Une chose certaine c’est que, pendant près d’un an, la plus aimable familiarité régna entre Jean de Saint-André et l’héritière de Chèvrechêne. En revenant de la chasse, Jean s’arrêtait fréquemment au Chânois et laissait son gibier entre les mains de la servante de Mlle Humblot. Il se montrait envers Gertrude aussi empressé et courtois que son éducation négligée le lui permettait, et, le soir, quand elle dînait au château, il lui offrait le bras pour la reconduire à Chèvrechêne, à travers bois. Jusqu’à quel point Gertrude se laissa-t-elle prendre à ces galantes démonstrations ? S’était-elle bercée sérieusement de l’espoir de s’appeler Mme de Saint-André ? La chose était possible. En dépit de l’éducation qu’elle avait reçue, cette fille brune, ardente et concentrée, avait très bien pu sentir son cœur parler pour Jean de Saint-André, qui était au demeurant fort bel homme. Dans tous les cas, les gens de Grimonbois et du Chânois en furent pour leurs frais d’imagination. Le mariage ne se fit pas ; au contraire, une brouille soudaine et mystérieuse éclata entre les Saint-André et la fille du conventionnel. Un soir, Gertrude Humblot revint du château, le rouge au front, la rage au cœur, et jura qu’elle n’y remettrait plus les pieds.

À dater de cette époque, sa manière de vivre se modifia complètement ; son humeur s’altéra ; elle devint maussade, atrabilaire et peu sociable. Elle ferma sa porte aux visiteurs, et ceux-ci, fatigués de voir leurs avances systématiquement repoussées, oublièrent le chemin de Chèvrechêne. Gertrude reprit la vie solitaire et confinée de sa première jeunesse, mais cette fois avec un sentiment très conscient du néant des affections terrestres, et un dégoût violent de ce que le monde considère comme les joies de l’existence. Dans son isolement volontaire, elle broyait du noir tout le jour, et les doctrines désolantes dont sa jeunesse avait été saturée lui remontaient lentement aux lèvres. Elle éprouvait une douloureuse volupté à ruminer cette amère nourriture d’autrefois, à en goûter la sauvage âpreté, à s’imprégner de ce profond mépris de l’humanité qu’elle n’avait regardé jadis que comme une curieuse théorie philosophique. Maintenant, elle l’appliquait avec une implacable rigueur. — Oui, songeait-elle, la vie n’est qu’un leurre, l’existence n’est que le résultat d’une faute et d’un désir coupable ; Schopenhauer a raison, l’humanité se partage en tourmentés et en tourmenteurs.

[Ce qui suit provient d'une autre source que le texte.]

(* ===== verification/AirdropRegistry.v ===== *)
(** * The airdrop registry (contracts/prism-airdrop-registry)

    State ([src/state.rs]) and entry points ([src/contract.rs]): which airdrop
    contract belongs to which token, and the claims the registry has the vault
    make.  The end of the file states what the registry keeps. *)
From S2P Require Import Prelude Cosmwasm Protocol.
Import AirdropRegistryMsg.

Module AirdropRegistry.

(** ** State (src/state.rs) *)
Record Config : Type := mkConfig {
  owner : Addr;
  vault_contract : Addr;
  airdrop_tokens : list Addr }.
Record Storage : Type := mkStorage {
  CONFIG : option Config;
  AIRDROP_INFO : gmap Addr AirdropInfo }.

Definition store_config (c : Config) (st : Storage) : Storage := mkStorage (Some c) (AIRDROP_INFO st).
Definition store_airdrop_info (a : Addr) (i : AirdropInfo) (st : Storage) : Storage :=
  mkStorage (CONFIG st) (<[a := i]> (AIRDROP_INFO st)).
(** [AIRDROP_INFO.update] with a function that ignores the old value. *)
Definition update_airdrop_info (a : Addr) (i : AirdropInfo) (st : Storage) : Storage :=
  mkStorage (CONFIG st) (<[a := i]> (AIRDROP_INFO st)).
Definition remove_airdrop_info (a : Addr) (st : Storage) : Storage :=
  mkStorage (CONFIG st) (delete a (AIRDROP_INFO st)).
Definition with_tokens (l : list Addr) (c : Config) : Config := mkConfig (owner c) (vault_contract c) l.

Definition MAX_LIMIT : N := 30.
Definition DEFAULT_LIMIT : N := 10.

(** What a query answers. *)
Inductive Answer : Type :=
  | AnswerConfig (r : ConfigResponse)
  | AnswerAirdropInfo (r : AirdropInfoResponse).

Section contract.
Context `{Cosmwasm}.
Notation Result := (outcome StdError).

Definition read_config (st : Storage) : Result Config := load "Config" (CONFIG st).
Definition read_airdrop_info (st : Storage) (airdrop_token : Addr) : Result AirdropInfo :=
  load "AirdropInfo" (AIRDROP_INFO st !! airdrop_token).
Definition read_all_airdrop_infos (st : Storage) (start_after : option Addr) (limit : option N)
    : list AirdropInfoElem :=
  let limit := N.to_nat (N.min (default DEFAULT_LIMIT limit) MAX_LIMIT) in
  (λ e : string * AirdropInfo, mkAirdropInfoElem e.1 e.2) <$>
    take limit (after String.ltb start_after (range_addr (AIRDROP_INFO st))).

(** ** Entry points (src/contract.rs) *)
Definition instantiate (info : MessageInfo) (msg : InstantiateMsg) : Result (Storage * Response) :=
  let? vault := addr_validate (im_vault_contract msg) in
  Ok (mkStorage (Some (mkConfig (info_sender info) vault [])) ∅, respond [] []).

Definition execute_fabricate_claim (st : Storage) (airdrop_token : string) (stage : N) (amount : Uint128)
    (proof : list string) : Result (Storage * Response) :=
  let? config := read_config st in
  let? airdrop_token_addr := addr_validate airdrop_token in
  let? airdrop_info := map_err (λ _, GenericErr "no info registered for this airdrop token")
    (read_airdrop_info st airdrop_token_addr) in
  let claim_msg := match claim_type airdrop_info with Generic => BinAirdrop (Claim stage amount proof) end in
  Ok (st, respond
    [WasmExecute (vault_contract config)
       (BinVault (VaultMsg.ClaimAirdrop airdrop_token (airdrop_contract airdrop_info) claim_msg)) []]
    [("action", AStr "fabricate_generic_claim")]).

Definition validate_or (current : Addr) (o : option string) : Result Addr :=
  match o with Some s => addr_validate s | None => Ok current end.

Definition execute_update_config (st : Storage) (info : MessageInfo) (new_owner new_vault : option string)
    : Result (Storage * Response) :=
  let? config := read_config st in
  if bool_decide (info_sender info ≠ owner config) then Err (GenericErr "unauthorized") else
  let? o := validate_or (owner config) new_owner in
  let? v := validate_or (vault_contract config) new_vault in
  Ok (store_config (mkConfig o v (airdrop_tokens config)) st, respond [] [("action", AStr "update_config")]).

Definition execute_add_airdrop (st : Storage) (info : MessageInfo) (airdrop_token : string)
    (airdrop_info : AirdropInfo) : Result (Storage * Response) :=
  let? config := read_config st in
  if bool_decide (info_sender info ≠ owner config) then Err (GenericErr "unauthorized") else
  let? addr := addr_validate airdrop_token in
  if is_ok (read_airdrop_info st addr) then Err (GenericErr "There is a token info with this {}") else
  let? addr := addr_validate airdrop_token in
  let? conf := read_config st in
  let st := store_config (with_tokens (airdrop_tokens conf ++ [addr]) conf) st in
  Ok (store_airdrop_info addr airdrop_info st,
      respond [] [("action", AStr "add_airdrop_info"); ("airdrop_token", AStr airdrop_token)]).

Definition execute_update_airdrop (st : Storage) (info : MessageInfo) (airdrop_token : string)
    (airdrop_info : AirdropInfo) : Result (Storage * Response) :=
  let? config := read_config st in
  if bool_decide (info_sender info ≠ owner config) then Err (GenericErr "unauthorized") else
  let? addr := addr_validate airdrop_token in
  if negb (is_ok (read_airdrop_info st addr)) then Err (GenericErr "There is no token info with this {}") else
  Ok (update_airdrop_info addr airdrop_info st,
      respond [] [("action", AStr "update_airdrop_info"); ("airdrop_token", AStr airdrop_token)]).

Definition execute_remove_airdrop (st : Storage) (info : MessageInfo) (airdrop_token : string)
    : Result (Storage * Response) :=
  let? config := read_config st in
  if bool_decide (info_sender info ≠ owner config) then Err (GenericErr "unauthorized") else
  let? addr := addr_validate airdrop_token in
  if negb (is_ok (read_airdrop_info st addr)) then Err (GenericErr "There is no token info with this {}") else
  let? conf := read_config st in
  let st := store_config
    (with_tokens (List.filter (λ item, bool_decide (item ≠ addr)) (airdrop_tokens conf)) conf) st in
  Ok (remove_airdrop_info addr st,
      respond [] [("action", AStr "remove_airdrop_info"); ("airdrop_token", AStr airdrop_token)]).

Definition execute (st : Storage) (info : MessageInfo) (msg : ExecuteMsg) : Result (Storage * Response) :=
  match msg with
  | FabricateClaim airdrop_token stage amount proof => execute_fabricate_claim st airdrop_token stage amount proof
  | UpdateConfig owner vault_contract => execute_update_config st info owner vault_contract
  | AddAirdropInfo airdrop_token airdrop_info => execute_add_airdrop st info airdrop_token airdrop_info
  | RemoveAirdropInfo airdrop_token => execute_remove_airdrop st info airdrop_token
  | UpdateAirdropInfo airdrop_token airdrop_info => execute_update_airdrop st info airdrop_token airdrop_info
  end.

(** ** Queries *)
Definition query_config (st : Storage) : Result ConfigResponse :=
  let? c := read_config st in Ok (mkConfigResponse (owner c) (vault_contract c) (airdrop_tokens c)).

(** An address to start after that is not valid panics ([unwrap]). *)
Definition query_airdrop_infos (st : Storage) (airdrop_token start_after : option string) (limit : option N)
    : Result AirdropInfoResponse :=
  match airdrop_token with
  | Some air_token =>
      let? addr := addr_validate air_token in
      let? info := read_airdrop_info st addr in
      Ok (mkAirdropInfoResponse [mkAirdropInfoElem air_token info])
  | None =>
      let! start :=
        match start_after with
        | Some item => a ← unwrap (addr_validate item); Some (Some a)
        | None => Some None
        end in
      Ok (mkAirdropInfoResponse (read_all_airdrop_infos st start limit))
  end.

Definition query (st : Storage) (msg : QueryMsg) : Result Answer :=
  match msg with
  | QConfig => let? r := query_config st in Ok (AnswerConfig r)
  | QAirdropInfo airdrop_token start_after limit =>
      let? r := query_airdrop_infos st airdrop_token start_after limit in Ok (AnswerAirdropInfo r)
  end.
End contract.

(** ** The list and the records agree *)
Section registry.
Context {P : Cosmwasm} {L : CosmwasmLaws P}.

(** The states the registry can reach. *)
Inductive run : Storage → Prop :=
  | run_init info msg st resp : instantiate info msg = Ok (st, resp) → run st
  | run_step st info msg st' resp : run st → execute st info msg = Ok (st', resp) → run st'.

Record Agree (st : Storage) (c : Config) : Prop := {
  ag_config : CONFIG st = Some c;
  ag_NoDup : NoDup (airdrop_tokens c);
  ag_tokens t : t ∈ airdrop_tokens c ↔ is_Some (AIRDROP_INFO st !! t) }.

Lemma elem_of_retain (a t : Addr) l : t ∈ List.filter (λ item, bool_decide (item ≠ a)) l ↔ t ∈ l ∧ t ≠ a.
Proof. by rewrite list_elem_of_In, filter_In, <-list_elem_of_In, bool_decide_eq_true. Qed.

Lemma execute_agree st c info msg st' resp :
  Agree st c → execute st info msg = Ok (st', resp) → ∃ c', Agree st' c'.
Proof.
  intros [Hc Hnd Ht] H.
  assert (∀ c2, read_config st = Ok c2 → c2 = c) as Hrc by (intros c2 H2%load_Ok; congruence).
  destruct msg; simpl in H.
  - unfold execute_fabricate_claim in H. inv_ok H. subst. by exists c.
  - unfold execute_update_config in H. inv_ok H. subst. apply Hrc in Ha as ->. eexists. split; simpl; eauto.
  - unfold execute_add_airdrop in H. inv_ok H. subst.
    apply addr_validate_law in Ha0 as ->. apply addr_validate_law in Ha1 as ->. apply Hrc in Ha2 as ->.
    assert (AIRDROP_INFO st !! airdrop_token = None) as Hnone.
    { unfold read_airdrop_info, load in *. by destruct (AIRDROP_INFO st !! airdrop_token). }
    eexists. split; [reflexivity|..]; simpl.
    + apply NoDup_app. split_and!; [done| |apply NoDup_singleton].
      intros t Hin ->%list_elem_of_singleton. apply Ht in Hin. rewrite Hnone in Hin. by destruct Hin.
    + intros t. rewrite elem_of_app, list_elem_of_singleton, Ht, lookup_insert_is_Some. 
      destruct (decide (airdrop_token = t)); naive_solver.
  - unfold execute_remove_airdrop in H. inv_ok H. subst. apply addr_validate_law in Ha0 as ->. apply Hrc in Ha1 as ->.
    eexists. split; [reflexivity|..]; simpl.
    + by apply NoDup_ListNoDup, List.NoDup_filter, NoDup_ListNoDup.
    + intros t. rewrite elem_of_retain, Ht, lookup_delete_is_Some. naive_solver.
  - unfold execute_update_airdrop in H. inv_ok H. subst. apply addr_validate_law in Ha0 as ->. 
    exists c. split; [done..|]. simpl. intros t. rewrite Ht, lookup_insert_is_Some.
    unfold read_airdrop_info, load in *. destruct (AIRDROP_INFO st !! airdrop_token) as [i|] eqn:Hi; [|done].
    destruct (decide (airdrop_token = t)) as [<-|]; naive_solver.
Qed.

(** The registry keeps its list and its records together. In every state the
    registry can reach there is a configuration, its list of airdrop tokens has
    no duplicates, and a token is in the list exactly when there is a record
    for it. *)
Theorem registry_agrees st :
  run st → ∃ c, CONFIG st = Some c ∧ NoDup (airdrop_tokens c) ∧
    ∀ t, t ∈ airdrop_tokens c ↔ is_Some (AIRDROP_INFO st !! t).
Proof.
  intros Hr. enough (∃ c, Agree st c) as (c & []) by eauto.
  induction Hr as [info msg st resp H|st info msg st' resp _ [c HA] H]; [|by eapply execute_agree].
  unfold instantiate in H. inv_ok H. subst. eexists. split; [reflexivity|constructor|]. simpl.
  intros t. rewrite lookup_empty. split; [by intros ?%not_elem_of_nil|by intros []].
Qed.
End registry.

(** ** A concrete run *)
Section witnesses.
Import Reference.
#[local] Existing Instance Reference.platform.

Definition by_sender (a : Addr) : MessageInfo := mkInfo a [].
Definition empty_storage : Storage := mkStorage None ∅.
Definition after_messages : list ExecuteMsg → outcome StdError Storage :=
  ofold (λ st msg, let? '(st, _) := execute st (by_sender "owner") msg in Ok st)
    (match instantiate (by_sender "owner") (mkInstantiateMsg "vault") with Ok (st, _) => st | _ => empty_storage end).
Lemma after_run l st : after_messages l = Ok st → run st.
Proof.
  unfold after_messages. apply ofold_ind.
  - refine (run_init (by_sender "owner") (mkInstantiateMsg "vault") _ (respond [] []) _). reflexivity.
  - intros s m s' _ Hs H. inv_ok H. subst. by eapply run_step.
Qed.

Definition registry_messages : list ExecuteMsg :=
  [AddAirdropInfo "anc" (mkAirdropInfo "anc_airdrop" Generic);
   AddAirdropInfo "mir" (mkAirdropInfo "mir_airdrop" Generic);
   RemoveAirdropInfo "anc"].
Definition registry_state : Storage := match after_messages registry_messages with Ok st => st | _ => empty_storage end.
Lemma registry_messages_Ok : after_messages registry_messages = Ok registry_state.
Proof. vm_compute. reflexivity. Qed.
Lemma registry_agrees_witness :
  airdrop_tokens <$> CONFIG registry_state = Some ["mir"%string] ∧
  ∃ c, CONFIG registry_state = Some c ∧ NoDup (airdrop_tokens c).
Proof.
  split; [vm_compute; reflexivity|].
  destruct (registry_agrees (P:=platform) registry_state (after_run _ _ registry_messages_Ok)) as (c & Hc & Hnd & _).
  exists c. split; [exact Hc|exact Hnd].
Defined.
End witnesses.
End AirdropRegistry.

Néanmoins, en dépit de son mépris de 1'espèce humaine, elle sentait que la gestion de ses terres et la surveillance d’un train de culture exigeaient la forte main d’un homme. Elle était, d’un autre côté, devenue défiante et avait une peur horrible d’être volée. Dans cet embarras, elle s’avisa d’une résolution qui, satisfaisant à la fois ses intérêts et ses rancunes, assurait sa sécurité intérieure et lui permettait de témoigner hautement son dédain pour ces gentillâtres campagnards qui l’avaient blessée au vif. Un beau matin, on apprit dans le canton que Mlle Gertrude Humblot épousait son domestique, Justin Heurteloup, un rude gars, taillé en hercule, qui, après avoir fait de mauvaises affaires comme fermier chez les Saint-André, était entré à Chèvrechêne en qualité de journalier-cultivateur.

Il n’y eut qu’un cri dans tout le canton pour anathématiser une pareille mésalliance : — C’était le comble de la dépravation et du cynisme. Les paysans en firent des gorges chaudes ; le curé, qui ne pouvait pardonner à Mlle Humblot son indifférence religieuse, répétait à qui voulait l’entendre que c’était là une des conséquences de l’impiété, et qu’on devait d’ailleurs s’attendre à tout de la part de cette fille d’un régicide ; les familles de la bourgeoisie refusèrent de saluer Mlle Humblot ; les petits employés de la régie, eux-mêmes, lui tournèrent le dos ; bref, ce scandaleux mariage, jeté ainsi qu’un défi à toute la société campagnarde, creusa comme un abîme le fossé qui existait déjà entre Gertrude et ses anciennes relations. On la traita en déclassée et on la laissa dans son coin.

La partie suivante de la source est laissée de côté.